El bastardo la estaba volviendo loca con estas jodidas tonterías.
Diez días.
Volvería en diez días para arreglar esta mierda con él.
El vuelo de Palermo a la ciudad de Nueva York tomó un total de trece horas con escala en París.
Hubo tanto tiempo para pensar, para sentir.
Demasiado tiempo.
Cuando su padre estaba vivo, todo lo que podía concentrarse era en los estragos que había causado en sus vidas.
Ahora que se había ido, solo quería aferrarse a los buenos momentos que compartieron juntos como padre e hija.
Los recuerdos de la infancia se reproducían como melodías dulces y melancólicas que se quedaban grabadas para siempre en su cabeza.
Recuerdos, como la primera vez que le enseñó a jugar al póquer, exudando la paciencia y el entusiasmo del sabio maestro que se enfrenta a un alumno preciado.

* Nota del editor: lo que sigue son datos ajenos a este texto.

(* ===== verification/RequestStore.v ===== *)
(** * The request tables ([models.py])

    The tables that say what was asked for and what became of it, with the
    constraints the schema declares, and the statements the repositories issue
    against them.  A table is the list of its rows in the order of their primary
    keys, which the engines hand out in increasing order (SQLite may use the key
    of a deleted last row again; no statement remembers one).  An instant is in
    microseconds since the epoch, UTC.

    A statement that would break a unique index raises [IntegrityError] and
    changes nothing.  Assigning attributes of a loaded row and flushing is an
    [UPDATE] of that row's columns. *)

From Stdlib Require Import ZArith Lia Bool String SpecFloat.
From S2P Require Import Prelude PyStr.
From S2P Require Export Transactions.

#[local] Open Scope bool_scope.

(** ** Enumerations *)

Inductive MediaType : Type := movie | tv.

Inductive RequestStatus : Type :=
  | pending | searching | no_acceptable_release | waiting_for_air_date | downloading | completed
  | available | partially_available | failed | import_blocked | evicted | cancelled.

#[export] Instance MediaType_eq_dec : EqDecision MediaType.
Proof. solve_decision. Defined.
#[export] Instance RequestStatus_eq_dec : EqDecision RequestStatus.
Proof. solve_decision. Defined.

(** The member's [.value]. *)
Definition status_value (s : RequestStatus) : list N :=
  match s with
  | pending => lit "pending"
  | searching => lit "searching"
  | no_acceptable_release => lit "no_acceptable_release"
  | waiting_for_air_date => lit "waiting_for_air_date"
  | downloading => lit "downloading"
  | completed => lit "completed"
  | available => lit "available"
  | partially_available => lit "partially_available"
  | failed => lit "failed"
  | import_blocked => lit "import_blocked"
  | evicted => lit "evicted"
  | cancelled => lit "cancelled"
  end.
(** [UPDATE ... WHERE], and whether it matched one row. *)
Definition update_one (p : MediaRequest.t -> bool) (values : list MediaRequest.column_value) : DBM bool :=
  n ← update_requests p values; mret (n =? 1)%Z.

Definition set_owner (request_id : Z) (user_id : option Z) : DBM unit :=
  write_row request_id [MediaRequest.set_user_id user_id].

Definition schedule_search (request_id search_attempts : Z) (next_search_at : option Z) : DBM unit :=
  write_row request_id [MediaRequest.set_search_attempts search_attempts;
                        MediaRequest.set_next_search_at next_search_at].

Definition clear_library_path_if_set (request_id : Z) (expected_path : option (list N))
    (expected_statuses : option (list RequestStatus)) (mark_removed : bool) (now : Z) : DBM bool :=
  update_one (fun r => has_id request_id r && negb (is_null (MediaRequest.library_path r))
      && match expected_path with
         | Some p => bool_decide (MediaRequest.library_path r = Some p) | None => true end
      && match expected_statuses with Some l => in_statuses l r | None => true end)
    ([MediaRequest.set_library_path None; MediaRequest.set_partial_delete_path None]
     ++ if mark_removed then [MediaRequest.set_library_removed_at (Some now)] else []).

Definition confirm_partial_delete_marker (request_id : Z) (expected_path : list N)
    (honor_keep_forever : bool) : DBM bool :=
  update_one (fun r => has_id request_id r
      && bool_decide (MediaRequest.library_path r = Some expected_path)
      && bool_decide (MediaRequest.partial_delete_path r = Some expected_path)
      && (negb honor_keep_forever || negb (MediaRequest.keep_forever r)))
    [MediaRequest.set_partial_delete_path (Some expected_path)].

Definition mark_heal_verified_present (request_id now : Z) : DBM bool :=
  update_one (fun r => has_id request_id r && in_statuses [available] r
      && is_null (MediaRequest.library_path r) && is_null (MediaRequest.available_heal_verified_at r))
    [MediaRequest.set_available_heal_verified_at (Some now); MediaRequest.set_library_verified_at (Some now)].

Definition rearm_false_available_to_pending (request_id : Z) : DBM bool :=
  update_one (fun r => has_id request_id r && in_statuses [available] r && is_null (MediaRequest.library_path r))
    [MediaRequest.set_status pending; MediaRequest.set_library_verified_at None;
     MediaRequest.set_completed_at None; MediaRequest.set_search_attempts 0;
     MediaRequest.set_next_search_at None].

Definition delete_false_available_sibling_collapse (request_id : Z) (expected_user_id : option Z) : DBM bool :=
  n ← delete_requests (fun r => has_id request_id r && in_statuses [available] r
        && is_null (MediaRequest.library_path r) && bool_decide (MediaRequest.user_id r = expected_user_id));
  mret (n =? 1)%Z.

Definition delete (request_id : Z) : DBM unit :=
  row ← get request_id;
  match row with
  | None => mret tt
  | Some _ => delete_requests (has_id request_id) ;; mret tt
  end.

(** The primary key of the new row is the database's; the columns not named
    have the schema's defaults. *)
Definition create (tmdb_id : Z) (media_type : MediaType) (title : list N) (status : RequestStatus)
    (user_id : option Z) (details : RequestDetails) (eviction_regrab : bool) (now : Z) : DBM (option MediaRequest.t) :=
  new_id ← insert_request (fun i =>
    {| MediaRequest.id := i; MediaRequest.user_id := user_id; MediaRequest.tmdb_id := tmdb_id;
       MediaRequest.media_type := media_type; MediaRequest.title := title; MediaRequest.status := status;
       MediaRequest.details :=
         {| year := year details; is_anime := is_anime details; poster_url := poster_url details;
            backdrop_url := backdrop_url details; tv_request_mode := tv_request_mode details;
            requested_seasons_json := _season_json (requested_seasons_json details);
            requested_episodes_json := requested_episodes_json details |};
       MediaRequest.completed_at := None; MediaRequest.completion_generation := None;
       MediaRequest.library_verified_at := None; MediaRequest.library_removed_at := None;
       MediaRequest.available_heal_verified_at := None; MediaRequest.library_path := None;
       MediaRequest.partial_delete_path := None; MediaRequest.keep_forever := false;
       MediaRequest.search_attempts := 0; MediaRequest.next_search_at := None;
       MediaRequest.eviction_regrab := Some eviction_regrab |});
  match user_id with Some u => add_subscriber new_id u now | None => mret tt end ;;
  get new_id.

Recuerdos, como la primera vez que los llevó a un viaje improvisado a Disney World durante una semana después de una racha ganadora particularmente afortunada en Las Vegas.

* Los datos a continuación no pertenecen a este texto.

Lemma stamp_keeps_status i now d u d' : wf d -> stamp_completed_at_if_unset i now d = (Ok u, d') ->
  season_requests d' = season_requests d /\
  forall j, MediaRequest.status <$> row_of d' j = MediaRequest.status <$> row_of d j.
Proof.
  intros Hw. unfold stamp_completed_at_if_unset, update_requests, get, query, mbind, DBM_bind.
  destruct (bool_decide _); [|done].
  assert (forall j, MediaRequest.status <$> row_of (with_requests (rewritten
    (fun r => has_id i r && is_null (MediaRequest.completed_at r))
    (MediaRequest.assign_all [MediaRequest.set_completed_at (Some now)]) (media_requests d)) d) j
    = MediaRequest.status <$> row_of d j) as H.
  { intros j. unfold row_of, rewritten. simpl. induction (media_requests d) as [|r t IH]; [done|]. simpl.
    destruct (has_id i r && is_null _); simpl.
    - assert (has_id j (MediaRequest.assign r (MediaRequest.set_completed_at (Some now))) = has_id j r) as ->
        by (by destruct r). destruct (has_id j r); [by destruct r | done].
    - destruct (has_id j r); [done|]. done. }
  destruct (_ =? 0)%Z; cbn; [destruct (List.find _ _)|]; intros [= <- <-]; done.
Qed.

Lemma recompute_rolls_up i stamp now d u d' : wf d ->
  SeasonService._recompute_parent i false stamp now d = (Ok u, d') ->
  season_requests d' = season_requests d /\ rolled_up d' i.
Proof.
  intros Hw. unfold SeasonService._recompute_parent, SeasonRepository.list_for_request, mbind, DBM_bind, query.
  assert (forall d', season_requests d' = season_requests d -> statuses_now d' i = statuses_now d i) as Hsame
    by (intros d1 E; unfold statuses_now, SeasonRepository.seasons_of; by rewrite E).
  destruct (SeasonRepository.seasons_of d i) as [|s l] eqn:Hl.
  { cbn. intros [= <- <-]. split; [done|]. unfold rolled_up, statuses_now. by rewrite Hl. }
  unfold SeasonRepository._tmdb_id_for, get, query, mbind, DBM_bind. cbn [fst snd].
  destruct (List.find (has_id i) (media_requests d)) as [r|] eqn:Hr; [|done].
  cbn [fmap list_fmap mret DBM_ret lift_res].
  assert (SeasonService.statuses_of ((fun s => {| SeasonRepository.sr_row := s;
     SeasonRepository.sr_tmdb_id := MediaRequest.tmdb_id r |}) <$> (s :: l)) = statuses_now d i) as Hst.
  { unfold statuses_now, SeasonService.statuses_of. rewrite Hl, <- list_fmap_compose. done. }
  cbn [fmap list_fmap] in Hst. rewrite Hst.
  destruct (SeasonService.rollup (statuses_now d i)) as [st|e] eqn:Hroll; [|done]. cbn [negb].
  unfold RequestRepository.set_status, RequestRepository.write_row, get, query, mbind, DBM_bind. rewrite Hr. cbn [fst snd].
  unfold update_requests. destruct (bool_decide _) eqn:Hu; [|done].
  set (d1 := with_requests _ d).
  assert (row_of d1 i = Some (MediaRequest.assign_all [MediaRequest.set_status st] r)) as Hr1.
  { change d1 with (set_row i [MediaRequest.set_status st] d). rewrite row_of_set_row, Z.eqb_refl.
    unfold row_of. by rewrite Hr. }
  assert (wf d1) as Hw1.
  { pose proof (wf_requests_update (has_id i) [MediaRequest.set_status st] d Hw) as H.
    unfold update_requests in H. by rewrite Hu in H. }
  cbn [mret DBM_ret]. intros Hrest.
  assert (season_requests d' = season_requests d1 /\
    (MediaRequest.status <$> row_of d' i = MediaRequest.status <$> row_of d1 i)) as [Hs' Hstat].
  { destruct (stamp && _) in Hrest; [|by injection Hrest as <- <-].
    destruct (stamp_keeps_status _ _ _ _ _ Hw1 Hrest) as [? H]. split; [done | apply H]. }
  split; [by rewrite Hs'|]. intros _. rewrite Hsame by (by rewrite Hs').
  rewrite Hr1 in Hstat. simpl in Hstat. destruct (row_of d' i) as [r'|]; [|done]. injection Hstat as Hstat.
  exists r'. split; [done|]. rewrite Hroll, Hstat. by destruct r.
Qed.

(** The transitions of a season, each with what it returns when it moved. *)
Inductive transition (i : Z) : forall A, DBM A -> (A -> bool) -> Prop :=
  | tr_set_status n st now : transition i _ (SeasonService.set_status i n st false now) (fun _ => true)
  | tr_set_status_if_in s st from a b c now :
      transition i _ (SeasonService.set_status_if_in i s st from a b c false now) id
  | tr_mark_completed n now : transition i _ (SeasonService.mark_completed i n now) (fun _ => true)
  | tr_mark_completed_if_in n from a now : transition i _ (SeasonService.mark_completed_if_in i n from a now) id
  | tr_mark_available n g now : transition i _ (SeasonService.mark_available i n g now) id
  | tr_reset n c now : transition i _ (SeasonService.reset_for_research i n c now) (fun _ => true)
  | tr_park n a now : transition i _ (SeasonService.mark_no_acceptable_release i n a now) id
  | tr_ensure lib t l f p now : transition i _ (SeasonService.ensure_seasons lib i t l f p now) (fun _ => true).

Lemma guarded_rolls_up (b : bool) i stamp now d x d' : wf d ->
  ((if b then SeasonService._recompute_parent i false stamp now else mret tt) ;; mret b) d = (Ok x, d') ->
  x = true -> rolled_up d' i.
Proof.
  intros Hw H Hx. apply bind_result in H as (u & d1 & H1 & [= <- <-]). subst b.
  by apply recompute_rolls_up in H1 as [_ H1].
Qed.


End rollup.

(** ** The intent of a show request *)

Lemma episode_items_json {DB : UnicodeDB} (m : list (Z * list Z)) :
  Forall (fun x => (length (str_of_N (Z.abs_N x.1)) <= max_str_digits)%nat) m ->
  episode_items ((fun '(season, episodes) => (str_of_int season, sorted_set episodes)) <$> m)
  = Ok ((fun '(season, episodes) => (season, sorted_set (sorted_set episodes))) <$> m).
Proof.
  induction 1 as [|[n l] m Hn _ IH]; [done|]. cbn [fmap list_fmap episode_items].
  unfold season_key. rewrite int_of_str_of_int by exact Hn. cbn [mbind res_bind]. cbn [fmap list_fmap] in IH.
  by rewrite IH.
Qed.

(** The episodes asked for are read back as they were written: every season
    with its episode numbers, each once and in order, and no other season. *)
Theorem requested_episodes_round_trip {DB : UnicodeDB} (m : list (Z * list Z)) : NoDup m.*1 ->
  Forall (fun x => (length (str_of_N (Z.abs_N x.1)) <= max_str_digits)%nat) m ->
  exists g, _episode_map (_episode_json (Some m)) = Ok (Some g) /\
    (forall n l, (n, l) ∈ m -> exists l', g !! n = Some l' /\ StronglySorted Z.lt l' /\ forall e, e ∈ l' <-> e ∈ l) /\
    (forall n, n ∉ m.*1 -> g !! n = None).
Proof.
  intros Hnd Hlen. set (f := fun x : Z * list Z => let '(n, l) := x in (n, sorted_set (sorted_set l))).
  exists (dict_of (f <$> m)).
  assert ((f <$> m).*1 = m.*1) as Hkeys
    by (rewrite <- list_fmap_compose; apply list_fmap_ext; by intros i [n l] _).
  split; [|split].
  - unfold _episode_map, _episode_json. rewrite episode_items_json by done. done.
  - intros n l Hin. exists (sorted_set (sorted_set l)). split; [|split].
    + apply dict_of_NoDup; [by rewrite Hkeys|]. apply list_elem_of_fmap. by exists (n, l).
    + apply sorted_set_increasing.
    + intros e. by rewrite !elem_of_sorted_set.
  - intros n Hn. apply dict_of_None. by rewrite Hkeys.
Qed.
(* ===== verification/DownloadRepository.v ===== *)
(** * The download repository ([repositories/downloads.py])

    Every method of [SqlDownloadRepository], as a computation on the tables of
    [RequestStore].  A row is read from the table, so [populate_existing] makes
    no difference.  A table is read in the order of its keys; where NULLs sort
    depends on the engine and is the parameter [nulls_first].

    The clock of a method that stamps a column is its argument [now]. *)

From Stdlib Require Import ZArith Lia Bool String SpecFloat.
From S2P Require Import Prelude PyStr PyInt PyNum RequestStore.

#[local] Open Scope bool_scope.

(** ** Scopes *)

Definition _RELEASED_CLAIM_STATUS : list N := lit "released".

Definition _normalize_episodes (value : option (list Z)) : option (list Z) :=
  match sorted_set (default [] value) with [] => None | l => Some l end.

Definition _episodes_equal (left right : option (list Z)) : bool :=
  bool_decide (_normalize_episodes left = _normalize_episodes right).

(** [json.dumps] of a list of integers, with the separators [","] and [":"]. *)
Definition dumps_ints (l : list Z) : list N := lit "[" ++ join (lit ",") (str_of_int <$> l) ++ lit "]".

Definition _scope_key (season : option Z) (episodes : option (list Z)) : list N :=
  let episode_key :=
    match episodes with
    | None | Some [] => lit "*"
    | Some _ => dumps_ints (default [] (_normalize_episodes episodes))
    end in
  lit "season:" ++ match season with Some n => str_of_int n | None => lit "null" end
    ++ lit "|episodes:" ++ episode_key.
(* ===== verification/DownloadFacts.v ===== *)
(** * What the download tables promise

    Scope keys, and the schema in every reachable database; claims and their
    torrents; the compare-and-swap of a status. *)

From Stdlib Require Import ZArith Lia Bool String Sorted DecimalN.
From S2P Require Import Prelude PyStr PyInt PyNum RequestStore RequestLaws DownloadRepository DownloadLaws.
From S2P Require RequestRepository SeasonRepository EpisodeRepository.

#[local] Open Scope bool_scope.

(** ** Texts *)

Lemma uint_codes_inj u v : uint_codes u = uint_codes v -> u = v.
Proof. revert v; induction u; intros []; simpl; intros [=]; f_equal; auto. Qed.

Lemma str_of_N_inj n m : str_of_N n = str_of_N m -> n = m.
Proof.
  intros H%uint_codes_inj. by rewrite <- (Unsigned.of_to n), H, Unsigned.of_to.
Qed.

Lemma str_of_N_digits n c : c ∈ str_of_N n -> is_digit c = true.
Proof. apply uint_codes_digit. Qed.

Lemma str_of_int_inj a b : str_of_int a = str_of_int b -> a = b.
Proof.
  assert (forall n p, str_of_N n <> (45 :: str_of_N p)%N) as Hm.
  { intros n p H. assert (is_digit 45 = true); [|done]. apply (str_of_N_digits n). rewrite H. left. }
  destruct a as [|p|p], b as [|q|q]; unfold str_of_int; intros H;
    try (by apply Hm in H); try (symmetry in H; by apply Hm in H).
  all: try (injection H as H); apply str_of_N_inj in H; simpl in H; try done; congruence.
Qed.

Lemma str_of_int_chars z c : c ∈ str_of_int z -> is_digit c = true \/ c = 45%N.
Proof.
  destruct z as [|p|p]; unfold str_of_int; [left; by eapply str_of_N_digits..|].
  intros [->|H]%elem_of_cons; [by right|left; by eapply str_of_N_digits].
Qed.

Lemma str_of_int_without z c : is_digit c = false -> c <> 45%N -> c ∉ str_of_int z.
Proof. intros Hd Hm [H|H]%str_of_int_chars; congruence. Qed.

Lemma delimited_inj (sep : N) a a' b b' : sep ∉ a -> sep ∉ a' -> a ++ sep :: b = a' ++ sep :: b' -> a = a' /\ b = b'.
Proof.
  revert a'. induction a as [|x a IH]; intros [|y a'] Ha Ha'; simpl; intros H; simplify_eq; try set_solver.
  destruct (IH a') as [-> ->]; [set_solver..|done|done].
Qed.

Lemma join_nil (l : list Z) : join (lit ",") (str_of_int <$> l) = [] -> l = [].
Proof.
  destruct l as [|x [|y l]]; simpl; [done| |].
  - intros H. assert (str_of_int x <> []); [|done]. destruct x; unfold str_of_int; try apply to_uint_nonempty; done.
  - intros H%app_eq_nil. by destruct H.
Qed.

Lemma join_ints_inj l l' : join (lit ",") (str_of_int <$> l) = join (lit ",") (str_of_int <$> l') -> l = l'.
Proof.
  assert (forall x, (44 ∉ str_of_int x)%N) as Hc by (intros x; by apply str_of_int_without).
  revert l'. induction l as [|x l IH]; intros l' H; [symmetry in H; by apply join_nil in H as ->|].
  destruct l' as [|x' l']; [by apply join_nil in H|].
  destruct l as [|y l], l' as [|y' l']; simpl in H.
  - by apply str_of_int_inj in H as ->.
  - exfalso. apply (Hc x). rewrite H. set_solver.
  - exfalso. apply (Hc x'). rewrite <- H. set_solver.
  - apply delimited_inj in H as [H1 H2]; [|apply Hc..]. apply str_of_int_inj in H1 as ->. f_equal. by apply IH.
Qed.

Lemma dumps_ints_inj l l' : dumps_ints l = dumps_ints l' -> l = l'.
Proof.
  unfold dumps_ints. intros H%(app_inv_head (lit "[")). apply app_inv_tail in H. by apply join_ints_inj.
Qed.

Definition season_text (n : option Z) : list N := match n with Some n => str_of_int n | None => lit "null" end.
Definition episode_text (e : option (list Z)) : list N :=
  match _normalize_episodes e with Some l => dumps_ints l | None => lit "*" end.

Su padre la había malcriado entonces y se lo pasaron de maravilla.
Recuerdos, como la primera vez que tuvo su período en sexto grado, ella estaba convencida de que se desangraría por la mañana.
Su padre rápidamente la llevó a comprar tampones, galletas y chocolates y le aseguró con torpeza pero con seguridad, que no moriría, que se estaba convirtiendo en una mujer joven y que no tenía nada que temer porque “Papá está aquí y no te pasará nada mientras esté a tu lado”

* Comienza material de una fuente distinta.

(* ===== verification/EpisodeFacts.v ===== *)
(** * What the episode table promises

    What is committed while a method runs cannot make an import forget an
    episode, an imported episode is not lost, and the airing refresh re-arms only
    seasons that grew. *)

From Stdlib Require Import ZArith Lia Bool String Sorted.
From S2P Require Import Prelude PyStr PyNum Release RequestStore RequestLaws DownloadLaws EpisodeRepository.
From S2P Require Quality SeasonPack SeasonRepository RequestRepository DownloadRepository EpisodeService DownloadFacts.

#[local] Open Scope bool_scope.

(** The season has this episode, imported. *)
Definition imported_in (s n : Z) (d : db) : Prop :=
  exists e, e ∈ episode_states d /\ episode_key e = (s, n) /\ SeasonEpisodeState.status e = EpisodeState.imported.

(** ** Imported episodes are kept *)

(** A column value that does not take an imported status away. *)
Definition harmless (v : SeasonEpisodeState.column_value) : bool :=
  match v with SeasonEpisodeState.set_status x => bool_decide (x = EpisodeState.imported) | _ => true end.

Lemma harmless_imported values e : forallb harmless values = true ->
  SeasonEpisodeState.status e = EpisodeState.imported ->
  SeasonEpisodeState.status (SeasonEpisodeState.assign_all values e) = EpisodeState.imported.
Proof.
  revert e. induction values as [|v l IH]; intros e; [done|]. simpl. intros [Hv Hl]%andb_prop He.
  change (SeasonEpisodeState.assign_all (v :: l) e)
    with (SeasonEpisodeState.assign_all l (SeasonEpisodeState.assign e v)).
  apply IH; [done|]. destruct v, e; simpl in *; try done. by apply bool_decide_eq_true in Hv.
Qed.
(* ===== verification/RequestService.v ===== *)
(** * The creation of requests ([services/request_service.py])

    A request for a title either joins the active request for it, or the one
    whose media are in the library, or becomes a new row; whoever asks is
    subscribed to the row that results.  The service's transactions are those of
    [Sessions]; TMDB and Plex answer what the arguments say, the [n]-th time they
    are asked.

    [acquire_media_lock] writes one row of a table nothing else reads: what it
    does is take the write lock.  Log records are not kept. *)

From Stdlib Require Import ZArith Lia Bool String.
From S2P Require Import Prelude PyStr PyInt RequestStore RequestRepository Sessions.
From S2P Require SeasonRepository SeasonService.

#[local] Open Scope bool_scope.

Abbreviation Session := (Tx (session db Empty_set)).

Definition TERMINAL_REQUEST_STATUS_VALUES : list RequestStatus :=
  [completed; available; failed; evicted; cancelled].
Definition _PARKABLE_REQUEST_STATUS_VALUES : list RequestStatus :=
  [pending; searching; no_acceptable_release].
Definition SETTLED_REQUEST_STATUS_VALUES : list RequestStatus :=
  [available; failed; evicted; cancelled].
Definition _MAX_DEDUP_JOIN_ATTEMPTS : nat := 3.

(** The numbers of the message ([MediaNotFoundError], [MediaTypeDeferredError]). *)
Definition MediaNotFoundError {DB : UnicodeDB} (tmdb_id : Z) (media_type : list N) : exn :=
  ProgramError "MediaNotFoundError" (media_type ++ lit " tmdb_id=" ++ str_of_int tmdb_id ++ lit " not found").
Definition MediaTypeDeferredError (media_type : list N) : exn :=
  ProgramError "MediaTypeDeferredError" (media_type ++ lit " requests are deferred").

A lo largo del vuelo, luchó por contener las lágrimas durante este ataque de nostalgia y dolor.
Una vez que aterrizó en JFK, comenzó a funcionar, apenas pasó tiempo en su hotel.
Al diablo con el desfase horario había mucho por hacer.
El cuerpo de su padre necesitaba ser recogido de la morgue.
El funeral no se planeó solo.
Constantemente enviaba correos electrónicos y llamaba a abogados y representantes de seguros, incluso se comunicó con Dante para pagarle una última vez.
Sin embargo, se negó a ver a su antiguo torturador en persona, y optó solo por hablar con él por teléfono.
En la llamada, Dante parecía asombrado por ella.
Incluso asustado.
—Hola, doc, quiero decir, ah…
Sra Benelli
—Mi padre está muerto pero tengo tu dinero— dijo con frialdad
Salvatore le había entregado la asombrosa suma sin pestañear.
La melodía de Dante cambió por completo.
—No hay prisa, Sra.
Benelli.
Tómese su tiempo.
Yo, eh…
no quiero causarles ningún problema a usted ni a su esposo …
—La cantidad total se transferirá a tu cuenta dentro de las veinticuatro horas.
Espero que esta sea la última vez que hablemos
Cuelgo al cabrón sin esperar su respuesta.